No es casual que los incrementos en las penas se anuncien en medio del revuelo causado por casos de asesinato y agresiones sexuales a niños y adolescentes, o que los testigos de estas víctimas y sus familiares sean centrales en los debates políticos y en las tertulias. En España, para la reforma penal del 2015, el Partido Popular utilizó el triste caso de Marta del Castillo para apelar a la visceralidad de la opinión pública y convertir la necesidad del endurecimiento de la severidad del sistema penal en sentido común. El febrero de 2014, este partido, entonces en el gobierno, citó para que compareciera en el Congreso de los Diputados al padre de la joven asesinada el año 2009 para defender sus propuestas de tratamiento de los crímenes para los que consideraba que no había reinserción posible. La comparecencia situaba a la víctima en el centro del debate, como se había hecho en otras ocasiones en los debates sobre el tratamiento penal de los condenados por terrorismo.
Los discursos del populismo punitivo convierten la relación entre las víctimas y los delincuentes en un juego de suma cero, y se asume que todas las víctimas comparten un mismo deseo de venganza
El supuesto interés de las víctimas pasa por encima del interés común. Se asume que todas ellas comparten un mismo deseo de venganza; la severidad del castigo se presenta como parte de su compensación y los posibles beneficios penitenciarios para los penados parecen un agravio para el conjunto de la sociedad. Se exige más prisión y durante más tiempo, con independencia de la evidencia empírica que pone en cuestión que la duración de las condenas tenga relación alguna con las probabilidades de reincidencia. Como señala David Garland[7], antes de los años 80 era impensable que personas con responsabilidades políticas en las democracias occidentales manifestaran públicamente su apoyo a la venganza institucional o al castigo expresivo del delito por parte del Estado, pero la instrumentalización del sufrimiento ha permitido normalizar la visceralidad en los debates públicos sobre crímenes y penas.

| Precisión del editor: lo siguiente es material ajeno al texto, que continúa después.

Section view.
Context {dev : VirtioDev} {ok : VirtioOk dev}.
Context (p : nat) (pid : Z) (ie : bool).
Implicit Types (hd : gmap Z nat) (h : gset Z) (m : gmap Z (Z * list Z)) (d : gmap Z (list Z)).
Implicit Types (w : list (Z * list Z)) (R s : kstate).

Lemma fs_post hd h m d w R s h' m' d' w' s' :
  fs p pid ie hd h m d w R s → bio_post p pid ie h' m' s s' → k_disk s' = d' → k_writes s' = w' →
  (∀ k, is_Some (m' !! k) → is_Some (m !! k)) → fs p pid ie hd h' m' d' w' R s'.
Proof.
  intros [_ _ _ H3 H4] [P1 P2 P3] Hd Hw Hm. split; [done|done|done| |by etrans].
  intros k Hk. destruct (H3 k (Hm k Hk)) as (i & ? & ?). exists i. auto.
Qed.

Lemma fs_buf_at hd h m d w R s blk r x i :
  fs p pid ie hd h m d w R s → m !! blk = Some (r, x) → hd !! blk = Some i → buf_at s i blk.
Proof. intros Hf Hm Hi. destruct (fs_at _ _ _ _ _ _ _ _ _ _ Hf blk) as (j & ? & ?); [eauto|]. congruence. Qed.

Lemma fs_bread hd h m d w R s blk n e :
  fs p pid ie hd h m d w R s → blk ∉ h → 0 ≤ blk < 2 ^ 31 →
  (read_entry m d blk).1 < 2 ^ 31 → is_Some (m !! blk) ∨ (size m < nbuf)%nat → dev_env p (S n) e →
  ∃ i e' s', bread ROOTDEV blk e s = Ret i e' s' ∧ dev_env p n e' ∧
    fs p pid ie (<[blk := i]> hd) ({[blk]} ∪ h) (<[blk := read_entry m d blk]> m) d w R s'.
Proof.
  intros Hf Hh Hblk Hr Hsp He. pose proof Hf as [Hb Hd Hw Hat Hfr]. subst d.
  destruct (bread_ok p pid ie h m blk n e s) as (i & e1 & s1 & Hrun & He1 & Hbi & Hp & Hd1 & Hw1); try done.
  { intros r x Hm. unfold read_entry in Hr. by rewrite Hm in Hr. }
  exists i, e1, s1. split_and!; [done|done|]. split; [apply Hp|done|congruence| |].
  - intros k Hk. rewrite lookup_insert. case_decide as E; [subst; eauto|].
    rewrite lookup_insert_ne in Hk by done. destruct (Hat k Hk) as (j & ? & ?). exists j. split; [done|].
    apply (bp_at _ _ _ _ _ _ _ Hp); [done|]. by rewrite lookup_insert_ne.
  - etrans; [done|]. apply Hp.
Qed.

Lemma fs_buf hd h m d w R s blk r x i e :
  fs p pid ie hd h m d w R s → m !! blk = Some (r, x) → hd !! blk = Some i →
  ∃ bu, buf_of i e s = Ret bu e s ∧ bc_buf (k_bcache s) !! i = Some bu ∧ b_data bu = x ∧ b_blockno bu = blk.
Proof.
  intros Hf Hm Hi. pose proof (fs_buf_at _ _ _ _ _ _ _ _ _ _ _ Hf Hm Hi) as Hat.
  destruct (buf_at_entry _ _ _ _ _ _ _ _ _ _ (fs_bio _ _ _ _ _ _ _ _ _ _ Hf) Hat Hm)
    as (b & b0 & Hb0 & -> & _ & _ & Hx & (_ & _ & Hk & _)).
  exists b0. split_and!; [by apply buf_of_ok|done|done|done].
Qed.

Lemma fs_data hd h m d w R s blk r x i e :
  fs p pid ie hd h m d w R s → m !! blk = Some (r, x) → hd !! blk = Some i → data_of i e s = Ret x e s.
Proof.
  intros Hf Hm Hi. destruct (fs_buf _ _ _ _ _ _ _ _ _ _ _ e Hf Hm Hi) as (bu & Hr & _ & Hx & _).
  unfold data_of. mrun Hr. unfold ret. congruence.
Qed.

Lemma fs_modify_data hd h m d w R s blk r x i g e :
  fs p pid ie hd h m d w R s → m !! blk = Some (r, x) → hd !! blk = Some i →
  length (g x) = Z.to_nat BSIZE →
  ∃ s', modify_data i g e s = Ret tt e s' ∧ fs p pid ie hd h (<[blk := (r, g x)]> m) d w R s'.
Proof.
  intros Hf Hm Hi Hg. pose proof (fs_buf_at _ _ _ _ _ _ _ _ _ _ _ Hf Hm Hi) as Hat.
  destruct (set_data_ok p pid ie h m i blk r x g e s) as (s' & Hr & Hp & Hd & Hw); [apply Hf|done..|].
  exists s'. split; [done|]. destruct Hf as [? ? ? ? ?] eqn:E. clear E.
  eapply fs_post; [by split|done|congruence|congruence|]. by eapply insert_is_Some.
Qed.
Lemma fs_len hd h m d w R s blk r x :
  fs p pid ie hd h m d w R s → m !! blk = Some (r, x) → length x = Z.to_nat BSIZE ∧ 0 < r < 2 ^ 31.
Proof.
  intros Hf Hm.
  by destruct (co_map _ _ _ (bi_cache _ _ _ _ _ _ (fs_bio _ _ _ _ _ _ _ _ _ _ Hf)) _ _ _ Hm) as (? & ? & _).
Qed.

Lemma fs_disk_len hd h m d w R s blk :
  fs p pid ie hd h m d w R s → length (disk_block d blk) = Z.to_nat BSIZE.
Proof.
  intros Hf. apply disk_block_len. rewrite <-(fs_disk _ _ _ _ _ _ _ _ _ _ Hf).
  apply (bi_disk _ _ _ _ _ _ (fs_bio _ _ _ _ _ _ _ _ _ _ Hf)).
Qed.

Lemma fs_bwrite hd h m d w R s blk r x i n e :
  fs p pid ie hd h m d w R s → blk ∈ h → m !! blk = Some (r, x) → hd !! blk = Some i → dev_env p (S n) e →
  ∃ e' s', bwrite i e s = Ret tt e' s' ∧ dev_env p n e' ∧
    fs p pid ie hd h m (<[blk := x]> d) (w ++ [(blk, x)]) R s'.
Proof.
  intros Hf Hh Hm Hi He. pose proof (fs_buf_at _ _ _ _ _ _ _ _ _ _ _ Hf Hm Hi) as Hat.
  pose proof Hf as [Hb Hd Hw _ _].
  destruct (bwrite_ok p pid ie h m i blk r x n e s) as (e' & s' & Hr & He' & Hp & Hd' & Hw'); [done..|].
  exists e', s'. split_and!; [done|done|]. eapply fs_post; [done|done|congruence|congruence|done].
Qed.

Lemma fs_brelse hd h m d w R s blk r x i e :
  fs p pid ie hd h m d w R s → blk ∈ h → m !! blk = Some (r, x) → hd !! blk = Some i →
  (r = 1 → x = disk_block d blk) →
  ∃ s', brelse i e s = Ret tt e s' ∧ fs p pid ie hd (h ∖ {[blk]}) (drop_ref blk r x m) d w R s'.
Proof.
  intros Hf Hh Hm Hi Hx. pose proof (fs_buf_at _ _ _ _ _ _ _ _ _ _ _ Hf Hm Hi) as Hat.
  pose proof Hf as [Hb Hd Hw _ _]. subst d.
  destruct (brelse_ok p pid ie h m i blk r x e s) as (s' & Hr & Hp & Hd' & Hw'); [done..|].
  exists s'. split; [done|]. eapply fs_post; [done|done|congruence|congruence|].
  intros k. unfold drop_ref. case_decide; [|by eapply insert_is_Some].
  intros [z Hz]. apply lookup_delete_Some in Hz as [_ Hz]. eauto.
Qed.

Lemma fs_bunpin hd h m d w R s blk r x i e :
  fs p pid ie hd h m d w R s → m !! blk = Some (r, x) → hd !! blk = Some i → 1 < r →
  ∃ s', bunpin i e s = Ret tt e s' ∧ fs p pid ie hd h (<[blk := (r - 1, x)]> m) d w R s'.
Proof.
  intros Hf Hm Hi Hr. pose proof (fs_buf_at _ _ _ _ _ _ _ _ _ _ _ Hf Hm Hi) as Hat.
  pose proof Hf as [Hb Hd Hw _ _].
  destruct (bunpin_ok p pid ie h m i blk r x e s) as (s' & Hrun & Hp & Hd' & Hw'); [done..|].
  exists s'. split; [done|]. eapply fs_post; [done|done|congruence|congruence|]. by eapply insert_is_Some.
Qed.

Lemma fs_log_get {A} (f : logst → A) hd h m d w R s e :
  fs p pid ie hd h m d w R s → log_get f e s = Ret (f (k_log R)) e s.
Proof. intros Hf. unfold log_get, gets. by rewrite (bf_log _ _ (fs_frame _ _ _ _ _ _ _ _ _ _ Hf)). Qed.

Lemma bio_frame_log l R s : bio_frame R s → bio_frame (set_k_log l R) (set_k_log l s).
Proof. intros [F1 F2 F3]. split; [exact (f_equal (set_k_log l) F1)|exact F2|exact F3]. Qed.

Lemma fs_log_mod f hd h m d w R s e :
  fs p pid ie hd h m d w R s →
  ∃ s', log_mod f e s = Ret tt e s' ∧ fs p pid ie hd h m d w (set_k_log (f (k_log R)) R) s'.
Proof.
  intros Hf. eexists. split; [reflexivity|]. rewrite (bf_log _ _ (fs_frame _ _ _ _ _ _ _ _ _ _ Hf)).
  destruct Hf as [[[]] ? ? ? ?]. split; [split; try done; by split|done|done|done|by apply bio_frame_log].
Qed.

Lemma fs_copy hd h m d w R s b1 r1 x1 i1 b2 r2 x2 i2 e :
  fs p pid ie hd h m d w R s → m !! b1 = Some (r1, x1) → hd !! b1 = Some i1 →
  m !! b2 = Some (r2, x2) → hd !! b2 = Some i2 →
  ∃ s', copy_data i1 i2 e s = Ret tt e s' ∧ fs p pid ie hd h (<[b1 := (r1, x2)]> m) d w R s'.
Proof.
  intros Hf H1 I1 H2 I2. unfold copy_data. mrun (fs_data _ _ _ _ _ _ _ _ _ _ _ e Hf H2 I2).
  eapply (fs_modify_data _ _ _ _ _ _ _ b1 r1 x1 i1 (λ _, x2)); [done..|]. by apply (fs_len _ _ _ _ _ _ _ _ _ _ Hf H2).
Qed.

Lemma get_lh_block_ok hd h m d w R s (i : nat) v e :
  fs p pid ie hd h m d w R s → lh_block (k_log R) !! i = Some v → get_lh_block (Z.of_nat i) e s = Ret v e s.
Proof.
  intros Hf Hv. unfold get_lh_block. mrun (fs_log_get lh_block _ _ _ _ _ _ _ e Hf).
  by rewrite Nat2Z.id, Hv.
Qed.

(** One turn of [write_log]: the block of the [i]th entry, which the cache
    holds, is written to the log. *)
Lemma write_log_turn_ok hd m d w R s i lb b r x n e :
  fs p pid ie hd ∅ m d w R s → log_dev (k_log R) = ROOTDEV →
  lb = log_start (k_log R) + Z.of_nat i + 1 → 0 ≤ lb < 2 ^ 31 → m !! lb = None →
  lh_block (k_log R) !! i = Some b → 0 ≤ b < 2 ^ 31 → m !! b = Some (r, x) → r + 1 < 2 ^ 31 →
  (size m < nbuf)%nat → dev_env p (3 + n) e →
  ∃ hd' e' s', write_log_turn (Z.of_nat i) e s = Ret tt e' s' ∧ dev_env p n e' ∧
    fs p pid ie hd' ∅ m (<[lb := x]> d) (w ++ [(lb, x)]) R s'.
Proof.
  intros Hf Hdev Hlb Hlbr Hmlb Hb Hbr Hmb Hr Hsz He. unfold write_log_turn.
  assert (Hne : lb ≠ b) by congruence.
  mrun (fs_log_get log_dev _ _ _ _ _ _ _ e Hf). mrun (fs_log_get log_start _ _ _ _ _ _ _ e Hf).
  rewrite Hdev, <-Hlb, u32_id by lia.
  assert (Hre : read_entry m d lb = (1, disk_block d lb)) by (unfold read_entry; by rewrite Hmlb).
  destruct (fs_bread _ _ _ _ _ _ _ lb (2 + n) e Hf) as (i1 & e1 & s1 & Hr1 & He1 & Hf1);
    [set_solver|lia|by rewrite Hre|by right|done|]. rewrite Hre in Hf1.
  mrun Hr1. mrun (get_lh_block_ok _ _ _ _ _ _ _ i b e1 Hf1 Hb). rewrite u32_id by lia.
  assert (Hmb' : <[lb := (1, disk_block d lb)]> m !! b = Some (r, x)) by (by rewrite lookup_insert_ne).
  assert (Hre2 : read_entry (<[lb := (1, disk_block d lb)]> m) d b = (r + 1, x)) by (unfold read_entry; by rewrite Hmb').
  destruct (fs_bread _ _ _ _ _ _ _ b (1 + n) e1 Hf1) as (i2 & e2 & s2 & Hr2 & He2 & Hf2);
    [set_solver|lia|by rewrite Hre2|left; eauto|done|]. rewrite Hre2 in Hf2.
  mrun Hr2.
  destruct (fs_copy _ _ _ _ _ _ _ lb 1 (disk_block d lb) i1 b (r + 1) x i2 e2 Hf2) as (s3 & Hr3 & Hf3);
    [by simplify_map_eq..|]. mrun Hr3.
  destruct (fs_bwrite _ _ _ _ _ _ _ lb 1 x i1 n e2 Hf3) as (e4 & s4 & Hr4 & He4 & Hf4);
    [set_solver|by simplify_map_eq..|done|]. mrun Hr4.
  destruct (fs_brelse _ _ _ _ _ _ _ b (r + 1) x i2 e4 Hf4) as (s5 & Hr5 & Hf5);
    [set_solver|by simplify_map_eq..| |]. { pose proof (fs_len _ _ _ _ _ _ _ _ _ _ Hf Hmb). lia. }
  mrun Hr5. unfold drop_ref in Hf5.
  rewrite decide_False in Hf5 by (pose proof (fs_len _ _ _ _ _ _ _ _ _ _ Hf Hmb); lia).
  destruct (fs_brelse _ _ _ _ _ _ _ lb 1 x i1 e4 Hf5) as (s6 & Hr6 & Hf6);
    [set_solver|by simplify_map_eq..| |]. { intros _. unfold disk_block. by rewrite lookup_insert_eq. }
  rewrite Hr6. exists (<[b := i2]> (<[lb := i1]> hd)), e4, s6. split_and!; [done|done|].
  unfold drop_ref in Hf6. rewrite decide_True in Hf6 by done.
  replace (_ ∖ {[lb]}) with (∅ : gset Z) in Hf6 by set_solver.
  match type of Hf6 with fs _ _ _ _ _ ?M _ _ _ _ => replace M with m in Hf6; [done|] end.
  replace (r + 1 - 1) with r by lia. apply map_eq. intros k.
  destruct (decide (k = lb)) as [->|]; [by rewrite lookup_delete_eq|]. rewrite lookup_delete_ne by done.
  destruct (decide (k = b)) as [->|]; by simplify_map_eq.
Qed.

(** One turn of [install_trans]: the log's copy of the block goes home.  A
    block that the transaction pinned leaves the cache. *)
Lemma install_turn_ok (rc : bool) hd m d w R s i lb b n e :
  fs p pid ie hd ∅ m d w R s → log_dev (k_log R) = ROOTDEV →
  lb = log_start (k_log R) + Z.of_nat i + 1 → 0 ≤ lb < 2 ^ 31 → m !! lb = None →
  lh_block (k_log R) !! i = Some b → 0 ≤ b < 2 ^ 31 → lb ≠ b →
  (if rc then m !! b = None ∧ (S (size m) < nbuf)%nat else (∃ x, m !! b = Some (1, x)) ∧ (size m < nbuf)%nat) →
  dev_env p (3 + n) e →
  ∃ hd' e' s', install_turn rc (Z.of_nat i) e s = Ret tt e' s' ∧ dev_env p n e' ∧
    fs p pid ie hd' ∅ (delete b m) (<[b := disk_block d lb]> d) (w ++ [(b, disk_block d lb)]) R s'.
Proof.
  intros Hf Hdev Hlb Hlbr Hmlb Hb Hbr Hne Hrc He. unfold install_turn.
  mrun (fs_log_get log_dev _ _ _ _ _ _ _ e Hf). mrun (fs_log_get log_start _ _ _ _ _ _ _ e Hf).
  rewrite Hdev, <-Hlb, u32_id by lia. set (y := disk_block d lb).
  assert (Hre : read_entry m d lb = (1, y)) by (unfold read_entry; by rewrite Hmlb).
  destruct (fs_bread _ _ _ _ _ _ _ lb (2 + n) e Hf) as (i1 & e1 & s1 & Hr1 & He1 & Hf1);
    [set_solver|lia|by rewrite Hre|right; destruct rc; destruct Hrc; lia|done|]. rewrite Hre in Hf1.
  mrun Hr1. mrun (get_lh_block_ok _ _ _ _ _ _ _ i b e1 Hf1 Hb). rewrite u32_id by lia.
  assert (∃ x, read_entry (<[lb := (1, y)]> m) d b = ((if rc then 1 else 2) : Z, x)) as [x Hre2].
  { unfold read_entry. rewrite lookup_insert_ne by done. destruct rc.
    - destruct Hrc as [-> _]. eauto.
    - destruct Hrc as [[x ->] _]. eauto. }
  destruct (fs_bread _ _ _ _ _ _ _ b (1 + n) e1 Hf1) as (i2 & e2 & s2 & Hr2 & He2 & Hf2);
    [set_solver|lia|rewrite Hre2; by destruct rc| |done|].
  { rewrite lookup_insert_ne, map_size_insert_None by done. destruct rc; [right; apply Hrc|left; destruct Hrc as [[? ->] _]; eauto]. }
  rewrite Hre2 in Hf2. mrun Hr2.
  destruct (fs_copy _ _ _ _ _ _ _ b (if rc then 1 else 2) x i2 lb 1 y i1 e2 Hf2) as (s3 & Hr3 & Hf3);
    [by simplify_map_eq..|]. mrun Hr3.
  destruct (fs_bwrite _ _ _ _ _ _ _ b (if rc then 1 else 2) y i2 n e2 Hf3) as (e4 & s4 & Hr4 & He4 & Hf4);
    [set_solver|by simplify_map_eq..|done|]. mrun Hr4.
  assert (∃ s5, (when (negb rc) (bunpin i2)) e4 s4 = Ret tt e4 s5 ∧
    fs p pid ie (<[b := i2]> (<[lb := i1]> hd)) ({[b]} ∪ ({[lb]} ∪ ∅)) (<[b := (1, y)]> (<[lb := (1, y)]> m))
      (<[b := y]> d) (w ++ [(b, y)]) R s5) as (s5 & Hr5 & Hf5).
  { destruct rc; cbn [negb when].
    - exists s4. split; [done|]. by rewrite !insert_insert_eq in Hf4.
    - destruct (fs_bunpin _ _ _ _ _ _ _ b 2 y i2 e4 Hf4) as (s5 & Hr5 & Hf5); [by simplify_map_eq..|lia|].
      exists s5. split; [done|]. by rewrite !insert_insert_eq in Hf5. }
  mrun Hr5.
  destruct (fs_brelse _ _ _ _ _ _ _ lb 1 y i1 e4 Hf5) as (s6 & Hr6 & Hf6);
    [set_solver|by simplify_map_eq..| |]. { intros _. unfold disk_block. by rewrite lookup_insert_ne. }
  mrun Hr6. unfold drop_ref in Hf6. rewrite decide_True in Hf6 by done.
  destruct (fs_brelse _ _ _ _ _ _ _ b 1 y i2 e4 Hf6) as (s7 & Hr7 & Hf7);
    [set_solver|by simplify_map_eq..| |]. { intros _. unfold disk_block. by rewrite lookup_insert_eq. }
  rewrite Hr7. exists (<[b := i2]> (<[lb := i1]> hd)), e4, s7. split_and!; [done|done|].
  unfold drop_ref in Hf7. rewrite decide_True in Hf7 by done.
  replace (_ ∖ {[b]}) with (∅ : gset Z) in Hf7 by set_solver.
  match type of Hf7 with fs _ _ _ _ _ ?M _ _ _ _ => replace M with (delete b m) in Hf7; [done|] end.
  apply map_eq. intros k. destruct (decide (k = b)) as [->|]; [by rewrite !lookup_delete_eq|].
  rewrite !lookup_delete_ne by done. destruct (decide (k = lb)) as [->|]; [by rewrite lookup_delete_eq|].
  rewrite lookup_delete_ne by done. by simplify_map_eq.
Qed.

Ante el desprestigio de la política (y de los políticos), ofrecer respuestas concretas a hechos impactantes se ha convertido en una herramienta para llegar al electorado. Las respuestas a las inseguridades provocadas por el aumento de la pobreza y la precariedad son percibidas como insuficientes y la mayoría de los partidos políticos se concentran en los miedos para los que sí parece existir una receta sencilla y fácilmente comunicable. Aparentemente, es más fácil proponer incrementos de efectivos en los cuerpos de seguridad o modificaciones normativas que se identifiquen como mano dura ante el delito y el incivismo que debatir acerca de políticas sociales, laborales o de vivienda, y las implicaciones que éstas tienen en los privilegios de las élites económicas.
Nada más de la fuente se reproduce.